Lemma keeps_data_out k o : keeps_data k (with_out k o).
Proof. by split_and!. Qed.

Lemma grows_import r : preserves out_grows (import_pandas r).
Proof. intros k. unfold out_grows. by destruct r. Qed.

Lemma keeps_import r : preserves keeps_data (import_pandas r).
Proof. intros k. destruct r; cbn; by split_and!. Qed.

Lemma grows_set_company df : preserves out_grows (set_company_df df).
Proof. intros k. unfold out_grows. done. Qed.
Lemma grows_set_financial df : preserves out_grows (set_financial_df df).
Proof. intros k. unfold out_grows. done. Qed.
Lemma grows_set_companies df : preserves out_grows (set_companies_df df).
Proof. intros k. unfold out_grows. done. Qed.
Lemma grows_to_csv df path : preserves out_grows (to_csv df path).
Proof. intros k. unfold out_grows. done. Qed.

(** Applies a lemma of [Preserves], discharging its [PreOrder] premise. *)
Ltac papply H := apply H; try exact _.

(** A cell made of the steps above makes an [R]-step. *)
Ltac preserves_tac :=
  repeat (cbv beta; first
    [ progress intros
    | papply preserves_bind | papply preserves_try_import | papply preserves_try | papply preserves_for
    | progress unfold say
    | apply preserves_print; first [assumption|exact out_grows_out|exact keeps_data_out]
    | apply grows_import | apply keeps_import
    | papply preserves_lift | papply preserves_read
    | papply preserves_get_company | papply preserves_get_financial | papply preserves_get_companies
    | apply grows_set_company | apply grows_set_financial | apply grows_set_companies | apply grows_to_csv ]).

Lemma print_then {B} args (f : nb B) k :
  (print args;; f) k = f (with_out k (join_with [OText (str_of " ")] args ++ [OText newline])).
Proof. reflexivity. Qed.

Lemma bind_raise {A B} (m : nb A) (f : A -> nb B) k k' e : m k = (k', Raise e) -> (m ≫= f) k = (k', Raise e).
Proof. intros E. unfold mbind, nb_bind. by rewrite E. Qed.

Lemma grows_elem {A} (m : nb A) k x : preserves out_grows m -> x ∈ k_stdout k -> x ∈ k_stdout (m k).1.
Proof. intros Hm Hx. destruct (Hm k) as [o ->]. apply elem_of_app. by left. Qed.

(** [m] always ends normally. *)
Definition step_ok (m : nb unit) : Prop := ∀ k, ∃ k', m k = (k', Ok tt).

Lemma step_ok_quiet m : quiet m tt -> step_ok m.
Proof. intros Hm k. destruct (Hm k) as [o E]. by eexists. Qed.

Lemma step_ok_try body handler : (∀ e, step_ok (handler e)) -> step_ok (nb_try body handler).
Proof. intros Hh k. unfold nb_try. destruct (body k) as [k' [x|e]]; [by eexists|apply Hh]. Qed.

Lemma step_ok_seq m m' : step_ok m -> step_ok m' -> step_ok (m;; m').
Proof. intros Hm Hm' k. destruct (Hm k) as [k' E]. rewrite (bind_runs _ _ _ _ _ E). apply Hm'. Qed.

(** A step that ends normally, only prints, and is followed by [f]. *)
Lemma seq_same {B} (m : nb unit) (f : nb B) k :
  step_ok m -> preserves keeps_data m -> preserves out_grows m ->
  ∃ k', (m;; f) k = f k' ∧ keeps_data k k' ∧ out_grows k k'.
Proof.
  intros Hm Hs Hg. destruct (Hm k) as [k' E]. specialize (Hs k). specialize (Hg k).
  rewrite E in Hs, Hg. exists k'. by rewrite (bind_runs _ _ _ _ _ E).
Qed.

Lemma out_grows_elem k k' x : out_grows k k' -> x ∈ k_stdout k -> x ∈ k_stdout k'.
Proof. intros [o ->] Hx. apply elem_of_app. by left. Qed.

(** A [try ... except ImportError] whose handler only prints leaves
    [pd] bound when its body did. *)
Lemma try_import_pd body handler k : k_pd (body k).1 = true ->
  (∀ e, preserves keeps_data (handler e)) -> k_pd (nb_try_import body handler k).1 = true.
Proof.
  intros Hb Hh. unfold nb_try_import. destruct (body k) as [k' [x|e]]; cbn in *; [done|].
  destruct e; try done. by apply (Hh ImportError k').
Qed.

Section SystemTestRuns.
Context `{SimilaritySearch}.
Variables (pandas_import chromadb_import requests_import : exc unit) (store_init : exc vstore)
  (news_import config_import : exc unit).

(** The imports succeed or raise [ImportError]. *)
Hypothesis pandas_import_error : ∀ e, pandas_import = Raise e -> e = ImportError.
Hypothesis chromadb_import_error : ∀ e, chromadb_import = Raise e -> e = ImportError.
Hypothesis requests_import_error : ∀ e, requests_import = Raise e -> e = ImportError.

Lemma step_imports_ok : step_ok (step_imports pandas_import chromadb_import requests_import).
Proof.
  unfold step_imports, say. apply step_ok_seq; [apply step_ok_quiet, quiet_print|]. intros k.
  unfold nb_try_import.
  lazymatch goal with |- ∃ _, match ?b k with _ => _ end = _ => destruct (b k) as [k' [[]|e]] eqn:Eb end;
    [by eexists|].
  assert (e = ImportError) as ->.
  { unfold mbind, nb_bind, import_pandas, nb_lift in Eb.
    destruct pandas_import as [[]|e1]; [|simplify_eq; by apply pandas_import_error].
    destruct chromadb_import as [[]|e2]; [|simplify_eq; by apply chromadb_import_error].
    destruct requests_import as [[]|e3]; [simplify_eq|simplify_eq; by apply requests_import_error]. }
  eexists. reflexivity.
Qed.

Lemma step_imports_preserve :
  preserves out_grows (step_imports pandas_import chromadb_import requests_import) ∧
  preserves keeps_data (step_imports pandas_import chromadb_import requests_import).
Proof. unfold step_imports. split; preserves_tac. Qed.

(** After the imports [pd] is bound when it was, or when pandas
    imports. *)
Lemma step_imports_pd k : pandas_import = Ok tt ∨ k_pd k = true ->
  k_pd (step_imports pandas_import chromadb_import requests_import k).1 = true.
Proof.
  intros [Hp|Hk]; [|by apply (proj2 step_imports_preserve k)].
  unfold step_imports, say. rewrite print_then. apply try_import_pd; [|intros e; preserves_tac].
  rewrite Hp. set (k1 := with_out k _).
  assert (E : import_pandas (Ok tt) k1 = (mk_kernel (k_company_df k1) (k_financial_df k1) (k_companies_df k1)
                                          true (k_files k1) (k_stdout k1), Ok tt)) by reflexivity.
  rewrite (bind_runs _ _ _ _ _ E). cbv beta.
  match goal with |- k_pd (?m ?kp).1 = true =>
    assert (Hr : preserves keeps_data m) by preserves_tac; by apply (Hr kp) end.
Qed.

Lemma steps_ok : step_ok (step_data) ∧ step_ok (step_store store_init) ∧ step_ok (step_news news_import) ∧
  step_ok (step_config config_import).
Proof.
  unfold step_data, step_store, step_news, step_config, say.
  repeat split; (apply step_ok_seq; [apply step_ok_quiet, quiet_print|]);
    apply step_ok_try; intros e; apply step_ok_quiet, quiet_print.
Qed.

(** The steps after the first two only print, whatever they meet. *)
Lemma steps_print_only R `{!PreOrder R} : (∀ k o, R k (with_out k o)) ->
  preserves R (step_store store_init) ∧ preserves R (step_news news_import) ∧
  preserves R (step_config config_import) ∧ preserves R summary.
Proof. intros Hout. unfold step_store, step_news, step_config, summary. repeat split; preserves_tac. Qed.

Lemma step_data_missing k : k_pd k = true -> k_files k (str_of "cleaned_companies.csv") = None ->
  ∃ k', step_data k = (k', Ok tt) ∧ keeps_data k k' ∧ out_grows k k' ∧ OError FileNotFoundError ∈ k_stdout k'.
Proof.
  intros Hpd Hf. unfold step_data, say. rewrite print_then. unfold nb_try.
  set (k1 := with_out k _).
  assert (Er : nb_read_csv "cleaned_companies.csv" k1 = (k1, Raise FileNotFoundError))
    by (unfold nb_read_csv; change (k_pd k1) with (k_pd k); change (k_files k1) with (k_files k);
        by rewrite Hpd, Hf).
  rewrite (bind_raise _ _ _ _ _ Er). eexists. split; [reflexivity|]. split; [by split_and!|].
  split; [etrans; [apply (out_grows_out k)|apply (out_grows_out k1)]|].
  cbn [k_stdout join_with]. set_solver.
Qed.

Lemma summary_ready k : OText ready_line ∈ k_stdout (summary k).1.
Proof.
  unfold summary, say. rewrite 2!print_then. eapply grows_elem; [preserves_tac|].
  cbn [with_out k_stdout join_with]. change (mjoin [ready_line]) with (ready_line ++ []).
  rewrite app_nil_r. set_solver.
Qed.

◆ Instructions to follow
Within the material above, extract exactly the lines that start at the line containing "Proof. intros k. unfold out_grows. by" and stop after the line containing "Lemma grows_set_company df", and only those.

◆ Answer to this exercise
Proof. intros k. unfold out_grows. by destruct r. Qed.

Lemma keeps_import r : preserves keeps_data (import_pandas r).
Proof. intros k. destruct r; cbn; by split_and!. Qed.

Lemma grows_set_company df : preserves out_grows (set_company_df df).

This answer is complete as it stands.